> [Task goal]:
The answer must consist of each line below that holds the word "unfold", copied as it stands.

> [Stored data]:
Lemma check_step_wf st pwd :
  bloom_ok (snd st) -> printable pwd -> bloom_ok (snd (check_step st pwd)).
Proof.
  intros Hok Hp; unfold check_step.
  destruct (member _ _ _); [exact Hok|now apply bloom_add_wf].
Qed.

(** On a well-formed filter whose salts print the loop returns for
    passwords that print; it is the iteration of [check_step]. *)
Lemma check_loop_fold pwds acc b :
  bloom_ok b -> Forall printable pwds ->
  Bloom.check_loop sha256 pwds acc b
  = (Ok (fst (fold_left check_step pwds (acc, b))),
     snd (fold_left check_step pwds (acc, b))).
Proof.
  revert acc b; induction pwds as [|pwd pwds IH]; intros acc b Hok Hall;
    [reflexivity|].
  inversion Hall as [|? ? Hp Hrest]; subst.
  cbn [Bloom.check_loop fold_left]; unfold bind at 1.
  rewrite contains_run by assumption.
  unfold check_step at 2 4; cbn [fst snd]; fold (member sha256 b pwd).
  destruct (member sha256 b pwd).
  - unfold bind at 1, ret at 1, bind at 1, lift at 1.
    rewrite (str_printable pwd Hp); apply IH; assumption.
  - unfold bind at 1, bind at 1.
    pose proof (bloom_add_wf sha256 b pwd Hok Hp) as Hok1.
    rewrite bloom_add_run in * by assumption.
    unfold ret at 1, bind at 1, lift at 1.
    rewrite (str_printable pwd Hp); apply IH; assumption.
Qed.

Lemma check_step_member st pwd x :
  bloom_ok (snd st) -> printable pwd ->
  member sha256 (snd st) x = true ->
  member sha256 (snd (check_step st pwd)) x = true.
Proof.
  intros Hok Hp Hx; unfold check_step.
  destruct (member sha256 (snd st) pwd); [exact Hx|now apply add_keeps_member].
Qed.

Lemma check_step_adds st pwd :
  bloom_ok (snd st) -> printable pwd ->
  member sha256 (snd (check_step st pwd)) pwd = true.
Proof.
  intros Hok Hp; unfold check_step.
  destruct (member sha256 (snd st) pwd) eqn:E; [exact E|now apply add_member].
Qed.

Lemma check_fold_wf pwds st :
  bloom_ok (snd st) -> Forall printable pwds ->
  bloom_ok (snd (fold_left check_step pwds st)).
Proof.
  revert st; induction pwds as [|pwd pwds IH]; intros st Hok Hall;
    [exact Hok|].
  inversion Hall; subst; apply IH; [now apply check_step_wf|assumption].
Qed.

Lemma check_fold_member pwds st x :
  bloom_ok (snd st) -> Forall printable pwds ->
  member sha256 (snd st) x = true ->
  member sha256 (snd (fold_left check_step pwds st)) x = true.
Proof.
  revert st; induction pwds as [|pwd pwds IH]; intros st Hok Hall Hx;
    [exact Hx|].
  inversion Hall; subst.
  apply IH; [now apply check_step_wf|assumption|now apply check_step_member].
Qed.

Lemma check_fold_adds pwds st x :
  bloom_ok (snd st) -> Forall printable pwds -> In x pwds ->
  member sha256 (snd (fold_left check_step pwds st)) x = true.
Proof.
  revert st; induction pwds as [|pwd pwds IH]; intros st Hok Hall Hin;
    [destruct Hin|].
  inversion Hall; subst.
  destruct Hin as [->|Hin]; cbn [fold_left].
  - apply check_fold_member; [now apply check_step_wf|assumption|].
    now apply check_step_adds.
  - apply IH; [now apply check_step_wf|assumption|exact Hin].
Qed.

> [Task solution]:
  intros Hok Hp; unfold check_step.
  cbn [Bloom.check_loop fold_left]; unfold bind at 1.
  unfold check_step at 2 4; cbn [fst snd]; fold (member sha256 b pwd).
  - unfold bind at 1, ret at 1, bind at 1, lift at 1.
  - unfold bind at 1, bind at 1.
    unfold ret at 1, bind at 1, lift at 1.
  intros Hok Hp Hx; unfold check_step.
  intros Hok Hp; unfold check_step.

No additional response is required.